Trigonopterus bawangensis is a species of flightless weevil in the genus Trigonopterus from Indonesia. The species was described in 2014. The beetle is 1.90–2.48 mm long. It is mostly ferruginous, with a dark ferruginous to black pronotum. Endemic to Borneo, where it is known only from Mount Bawang at elevations of 246–556 m.

== Taxonomy ==
Trigonopterus bawangensis was described by the entomologist Alexander Riedel in 2014 on the basis of an adult male specimen collected from Mount Bawang on the island of Borneo in Indonesia. The species is named its type locality.

==Description==
The beetle is 1.90–2.48 mm long. The body is mostly ferruginous, with a dark ferruginous to black pronotum. The body is subrhomboid in dorsal view, showing a slight constriction between the pronotum and elytra, and is dorsally convex in profile. The rostrum features a central ridge and a pair of indistinct submedian ridges, with a coarse punctate-reticulate texture and sparse rows of suberect scales. Just in front of the forehead, the median ridge is swollen and projects subangularly in profile. The epistome bears a subangular ridge.

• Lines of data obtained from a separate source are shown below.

Lemma idempotent_andM (a b : M bool) :
  idempotent_step el a -> idempotent_step el b -> idempotent_step el (andM a b).
Proof.
  intros Ha Hb. apply idempotent_bind; [done|]. intros x.
  apply idempotent_if; [done|apply idempotent_ret].
Qed.

Lemma idempotent_for_count (from count : nat) (body : nat -> M unit) :
  (forall i, idempotent_step el (body i)) ->
  idempotent_step el (for_count from count body).
Proof.
  intros Hb. revert from. induction count as [|c IH]; intros from; simpl.
  - apply idempotent_ret.
  - apply idempotent_bind; [apply Hb|by intros _].
Qed.

Lemma with_page_id (f : dom -> dom) (s : state) : f (page s) = page s -> with_page f s = s.
Proof. destruct s as [p e c b ts n]. unfold with_page. simpl. by intros ->. Qed.

Lemma setAttribute_id (d : dom) (n : node_id) (a v : string) :
  is_Some (nodes d !! n) -> DOM.getAttribute d n a = Some v ->
  DOM.setAttribute n a v d = d.
Proof.
  intros [x Hx] Ha. unfold DOM.getAttribute in Ha. rewrite (get_lookup d n x Hx) in Ha.
  unfold DOM.setAttribute, update. rewrite (get_lookup d n x Hx).
  destruct d as [ns o b h w], x as [tg ats ch ot op st ls]. simpl in *.
  unfold with_attributes. simpl. rewrite (insert_id ats a v Ha).
  by rewrite (insert_id ns n _ Hx).
Qed.

Lemma removeAttribute_id (d : dom) (n : node_id) (a : string) :
  is_Some (nodes d !! n) -> DOM.getAttribute d n a = None ->
  DOM.removeAttribute n a d = d.
Proof.
  intros [x Hx] Ha. unfold DOM.getAttribute in Ha. rewrite (get_lookup d n x Hx) in Ha.
  unfold DOM.removeAttribute, update. rewrite (get_lookup d n x Hx).
  destruct d as [ns o b h w], x as [tg ats ch ot op st ls]. simpl in *.
  unfold with_attributes. simpl. rewrite (delete_id ats a Ha).
  by rewrite (insert_id ns n _ Hx).
Qed.

Lemma stored_update (d : dom) (n m : node_id) (f : node -> node) :
  is_Some (nodes d !! m) -> is_Some (nodes (update n f d) !! m).
Proof.
  intros Hm. unfold update. simpl. destruct (decide (n = m)) as [->|Hne].
  - rewrite lookup_insert_eq. by eexists.
  - by rewrite lookup_insert_ne.
Qed.

Lemma copy_pairs_names (from to : string) :
  (from, to) ∈ copy_pairs ->
  to <> "postpone" /\ from <> "postpone"
  /\ (forall from', from' ∈ map fst copy_pairs -> to <> from')
  /\ (forall from', (from', to) ∈ copy_pairs -> from' = from).
Proof.
  intros Hp. unfold copy_pairs in *.
  repeat (apply elem_of_cons in Hp as [Hp|Hp]); try (by apply elem_of_nil in Hp);
    injection Hp as -> ->; (split; [done|]); (split; [done|]); split;
    intros from' Hf; simpl in Hf;
    repeat (apply elem_of_cons in Hf as [Hf|Hf]); try (by apply elem_of_nil in Hf);
    try (subst; done); by injection Hf as ->.
Qed.
(** [_check_restart_execution] *)
Definition check_restart_execution
    (status_update : gmap string (status_object num)) : M unit :=
  if print_complete status_update then
    try_except
      (lookup_component "klippy_apis" ;;;
       klippy_apis_run_gcode "SDCARD_RESET_FILE" ;;;
       logging INFO
         "M2 RESTART detected - File position reset for repeat (CNC mode)")
      (fun e =>
         logging DEBUG ("Could not reset file position: " +:+ exn_str e))
  else ret tt.

End Handlers.
End M2RestartHandler.

(** ** m30_handler.py *)

Module M30Handler.
Section Handlers.
Context {num : Type} {PN : PyNum num} {K : Type} {KL : @Klippy num K}.
Local Abbreviation M := (coro K).

(** [_handle_m30_endpoint] *)
Definition handle_m30_endpoint : M (response num) :=
  try_except
    (message <-
       try_except
         (lookup_component "klippy_apis" ;;;
          klippy_apis_run_gcode "SDCARD_RESET_FILE" ;;;
          ret "M30 executed - file position reset for repeat")
         (fun _ => ret "M30 acknowledged (Klipper not connected)") ;;
     logging INFO message ;;;
     ret [("result", RStr "ok"); ("message", RStr message)])
    (fun e =>
       logging ERROR ("M30 Handler error: " +:+ exn_str e) ;;;
       ret [("error", RStr (exn_str e))]).

(** [_handle_klippy_ready] *)
Definition handle_klippy_ready : M unit :=
  try_except
    (lookup_component "klippy_connection" ;;;
     register_status_update_handler M30Listener ;;;
     logging INFO "M30 Handler ready - monitoring G-Code stream")
    (fun e =>
       logging INFO ("M30 Handler: Could not hook into Klippy: " +:+ exn_str e)).

(** [_check_m30_execution] *)
Definition check_m30_execution
    (status_update : gmap string (status_object num)) : M unit :=
  if print_complete status_update then
    try_except
      (lookup_component "klippy_apis" ;;;
       klippy_apis_run_gcode "SDCARD_RESET_FILE" ;;;
       logging INFO
         "Job complete - File position reset for repeat (M30 behavior)")
      (fun e =>
         logging DEBUG ("Could not reset file position: " +:+ exn_str e))
  else ret tt.

End Handlers.
End M30Handler.

(** ** Delivery of [server:status_update] *)

Section Events.
Context {num : Type} {PN : PyNum num} {K : Type} {KL : @Klippy num K}.
Local Abbreviation M := (coro K).

(** The coroutine behind a registration. *)
Definition callback (l : listener)
    (status_update : gmap string (status_object num)) : M unit :=
  match l with
  | M2RestartListener => M2RestartHandler.check_restart_execution status_update
  | M30Listener => M30Handler.check_m30_execution status_update
  end.

(** Modelled from the spec: the event bus is not among the sources.
    "EventSource delivers asynchronous status notifications to zero or more
    registered listeners; delivery is fire-and-forget, ordered per source,
    no replay": every registered callback is called once with the
    notification, and what one callback raises reaches no other. *)
Fixpoint deliver (ls : list listener)
    (status_update : gmap string (status_object num)) : M unit :=
  match ls with
  | [] => ret tt
  | l :: ls' =>
      try_except (callback l status_update) (fun _ => ret tt) ;;;
      deliver ls' status_update
  end.

Definition send_status_update
    (status_update : gmap string (status_object num)) : M unit :=
  w <- get_world ;;
  deliver (status_update_handlers w) status_update.

(** A stream of notifications, one after the other. *)
Fixpoint send_status_updates
    (updates : list (gmap string (status_object num))) : M unit :=
  match updates with
  | [] => ret tt
  | u :: us => send_status_update u ;;; send_status_updates us
  end.

End Events.

(** ** Requests *)

(** What a typed getter of the request finds under a key. *)
Inductive lookup (A : Type) :=
| Absent
| Supplied (a : A)
| Malformed (e : exn).    (* present, but the conversion raises [e] *)
Arguments Absent {A}.
Arguments Supplied {A} a.
Arguments Malformed {A} e.

(** Python's [str] operations used on request text. *)
Class PyText := {
  str_lower : string -> string;    (* [s.lower()] *)
  str_repr : string -> string      (* [repr(s)], as a container prints its text *)
}.

(** Modelled from the spec: [WebRequest] and [RequestType] belong to the
    server's request layer ("REST surface (owned by excluded collaborator)"),
    which is not among the sources.  [RequestType] is a flag enumeration
    with the members [GET], [POST] and [DELETE]; [get_request_type()]
    returns the member the request was made with. *)
Inductive RequestType := GET | POST | DELETE.

Section Requests.
Context {num : Type} {PN : PyNum num} {K : Type} {KL : @Klippy num K}.
Local Abbreviation M := (coro K).

(** Modelled from the spec: Moonraker's [WebRequest], seen through the
    getters the handlers call ("endpoints accept JSON bodies/query
    parameters").  [get] hands over the value as it was parsed, without
    conversion; the typed getters convert it, and the conversion behind
    them is the server's. *)
Record web_request := {
  get_request_type : RequestType;
  raw_arg : string -> option (json num); (* read by [get] *)
  str_arg : string -> lookup string;     (* read by [get_str] *)
  int_arg : string -> lookup Z;          (* read by [get_int] *)
  float_arg : string -> lookup num;      (* read by [get_float] *)
  boolean_arg : string -> lookup bool;   (* read by [get_boolean] *)
  no_data : string -> exn                (* a required argument is absent *)
}.
(** * Maldives tuna dashboard: the derived-metrics transform

    A shallow embedding of the data tables, [buildRows], [yoy],
    [useRowsWithYoY] and the headline selection of
    [MaldivesTunaDashboard], followed by the properties of the
    specification that concern them.

    JavaScript numbers are IEEE 754 binary64 values; they are modelled by
    [spec_float] with the operations of [SpecFloat] at precision 53 and
    maximal exponent 1024.  JavaScript objects used as tables are finite
    maps from the year to an optional number: a missing key reads as
    [None] (undefined), an explicit null as [Some None]. *)

From Stdlib Require Import ZArith Bool Lia Reals Lra.
From Stdlib Require Import Floats.SpecFloat.
From stdpp Require Import gmap list strings pretty.

Local Open Scope Z_scope.

(** ** JavaScript numbers *)

Module Js.

Abbreviation number := spec_float.

Definition prec : Z := 53.
Definition emax : Z := 1024.

Definition sub : number -> number -> number := SFsub prec emax.
Definition mul : number -> number -> number := SFmul prec emax.
Definition div : number -> number -> number := SFdiv prec emax.
Definition abs : number -> number := SFabs.
Definition leb : number -> number -> bool := SFleb.

(** [x === y] on two numbers: NaN differs from everything, the two
    zeros are equal. *)
Definition strict_eq : number -> number -> bool := SFeqb.

(** An integer literal. *)
Definition ofZ (z : Z) : number := binary_normalize prec emax z 0 false.

(** A decimal literal [m / 10^k], such as [25.4 = lit 254 1]: the
    binary64 value nearest to it. *)
Definition lit (m : Z) (k : Z) : number := div (ofZ m) (ofZ (10 ^ k)).

Definition zero : number := S754_zero false.

Definition is_nan (x : number) : bool :=
  match x with S754_nan => true | _ => false end.

Definition is_infinite (x : number) : bool :=
  match x with S754_infinity _ => true | _ => false end.

Definition is_zero (x : number) : bool :=
  match x with S754_zero _ => true | _ => false end.

(** [Number.isFinite]. *)
Definition is_finite (x : number) : bool :=
  match x with
  | S754_zero _ | S754_finite _ _ _ => true
  | _ => false
  end.

(** The strings [x.toFixed(1)] can return, by shape. *)
Inductive numeral : Type :=
| NumNaN                            (* "NaN" *)
| NumInfinity (neg : bool)          (* "Infinity", "-Infinity" *)
| NumFixed (neg : bool) (n : Z)     (* sign, then the digits of n with a
                                       point before the last one *)
| NumToString (x : number).         (* |x| >= 1e21: ToString(x) *)

(** [10^21 <= m * 2^e], on integers. *)
Definition ge_1e21 (m : positive) (e : Z) : bool :=
  if 0 <=? e then 10 ^ 21 <=? Z.pos m * 2 ^ e
  else 10 ^ 21 * 2 ^ (- e) <=? Z.pos m.

(** The integer [n] for which [n / 10 - m * 2^e] is closest to zero,
    the larger one if there are two. *)
Definition tenths (m : positive) (e : Z) : Z :=
  if 0 <=? e then 10 * Z.pos m * 2 ^ e
  else (20 * Z.pos m + 2 ^ (- e)) / 2 ^ (1 - e).

(** [Number.prototype.toFixed] with one fraction digit. *)
Definition toFixed1 (x : number) : numeral :=
  match x with
  | S754_nan => NumNaN
  | S754_infinity s => NumInfinity s
  | S754_zero _ => NumFixed false 0
  | S754_finite s m e =>
      if ge_1e21 m e then NumToString x
      else NumFixed s (tenths m e)
  end.

(** [Number(s)] on such a string: the binary64 value nearest to the
    decimal, ties to even.  [ToString] round-trips. *)
Definition Number (s : numeral) : number :=
  match s with
  | NumNaN => S754_nan
  | NumInfinity neg => S754_infinity neg
  | NumFixed neg n =>
      match n with
      | Z.pos p => div (S754_finite neg p 0) (S754_finite false 10 0)
      | _ => S754_zero neg
      end
  | NumToString x => x
  end.

(** [Number(x.toFixed(1))]. *)
Definition round1 (x : number) : number := Number (toFixed1 x).

End Js.

Import Js.

(** ** The hard-coded tables *)

Module Data.

(** One table per raw metric, keyed by the year. *)
Record Tables : Type := {
  localPrice : gmap Z (option number);
  globalPrice : gmap Z (option number);
  mifcoLocalPrice : gmap Z (option number);
  revenueMvr : gmap Z (option number);
  netProfitMvr : gmap Z (option number);
  subsidyMvr : gmap Z (option number);
  purchasesTonnes : gmap Z (option number);
  mifcoPurchasesTonnes : gmap Z (option number);
  exportsTonnes : gmap Z (option number);
  totalCatchTonnes : gmap Z (option number)
}.

Definition num (z : Z) : option number := Some (ofZ z).
Definition dec (m : Z) : option number := Some (lit m 1).
Definition null : option number := None.

Definition table (l : list (Z * option number)) : gmap Z (option number) :=
  list_to_map l.

Definition tables : Tables := {|
  localPrice := table
    [(2021, dec 140); (2022, dec 150); (2023, dec 230); (2024, dec 140);
     (2025, dec 140)];
  globalPrice := table
    [(2021, dec 254); (2022, dec 262); (2023, dec 224); (2024, dec 231);
     (2025, dec 241)];
  mifcoLocalPrice := table
    [(2021, dec 140); (2022, dec 150); (2023, dec 250); (2024, dec 140);
     (2025, dec 160)];
  revenueMvr := table
    [(2021, num 1199676000); (2022, num 1634520000);
     (2023, num 2008805560); (2024, num 1075554268); (2025, null)];
  netProfitMvr := table
    [(2021, null); (2022, null); (2023, num 298329409);
     (2024, num (-165639426)); (2025, null)];
  subsidyMvr := table
    [(2021, null); (2022, null); (2023, num 250000000);
     (2024, num 404356780); (2025, num 341814184)];
  purchasesTonnes := table
    [(2021, num 88313); (2022, num 81033); (2023, num 96120);
     (2024, num 53232); (2025, null)];
  mifcoPurchasesTonnes := table
    [(2021, null); (2022, num 55989); (2023, num 62352);
     (2024, num 50588); (2025, null)];
  exportsTonnes := table
    [(2021, num 66480); (2022, num 65580); (2023, num 64350);
     (2024, num 31730); (2025, null)];
  totalCatchTonnes := table
    [(2021, num 144993); (2022, num 155205); (2023, num 160683);
     (2024, num 107666); (2025, null)]
|}.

The pronotal disc is densely punctate, with nearly smooth, weakly microreticulate interspaces, each puncture containing a small recumbent seta. The elytral striae are distinct and marked by coarse punctures, while the intervals are flat and microreticulate. The sutural intervals have rows of smaller punctures, each containing a recumbent seta. The elytral apex is subtruncate, and in apical view, the ventral outline is bisinuate.

The femora have an indistinct anteroventral ridge that ends in the apical third. The metafemur bears a stridulatory patch near the tip. The dorsal edge of the tibiae shows a subbasal angulation and is dentate in both the pro- and mesotibiae. Abdominal ventrites 1 and 2 are nearly glabrous, with a few long, erect, narrow scales and a swollen lateral rim. In profile, ventrite 2 projects in a dentiform manner. Ventrite 5 is flat, coarsely punctate, and sparsely covered with suberect scales.

The penis has subparallel sides with a shallow constriction near the middle and a subtruncate apex lacking setae. The transfer apparatus is complex and broader than it is long. The apodemes are 1.5 times the length of the penis body, and the ductus ejaculatorius lacks a bulbus.

Elytral coloration varies from light to dark ferruginous. In females, the rostrum is nearly glabrous along the dorsal midline, with submedian rows of punctures and a laterally punctate-rugose texture. The epistome is simple.

== Distribution ==
Trigonopterus bawangensis is endemic to the Indonesian province of West Kalimantan, where it is known only from Mount Bawang. It has been recorded from elevations of 246–556 m.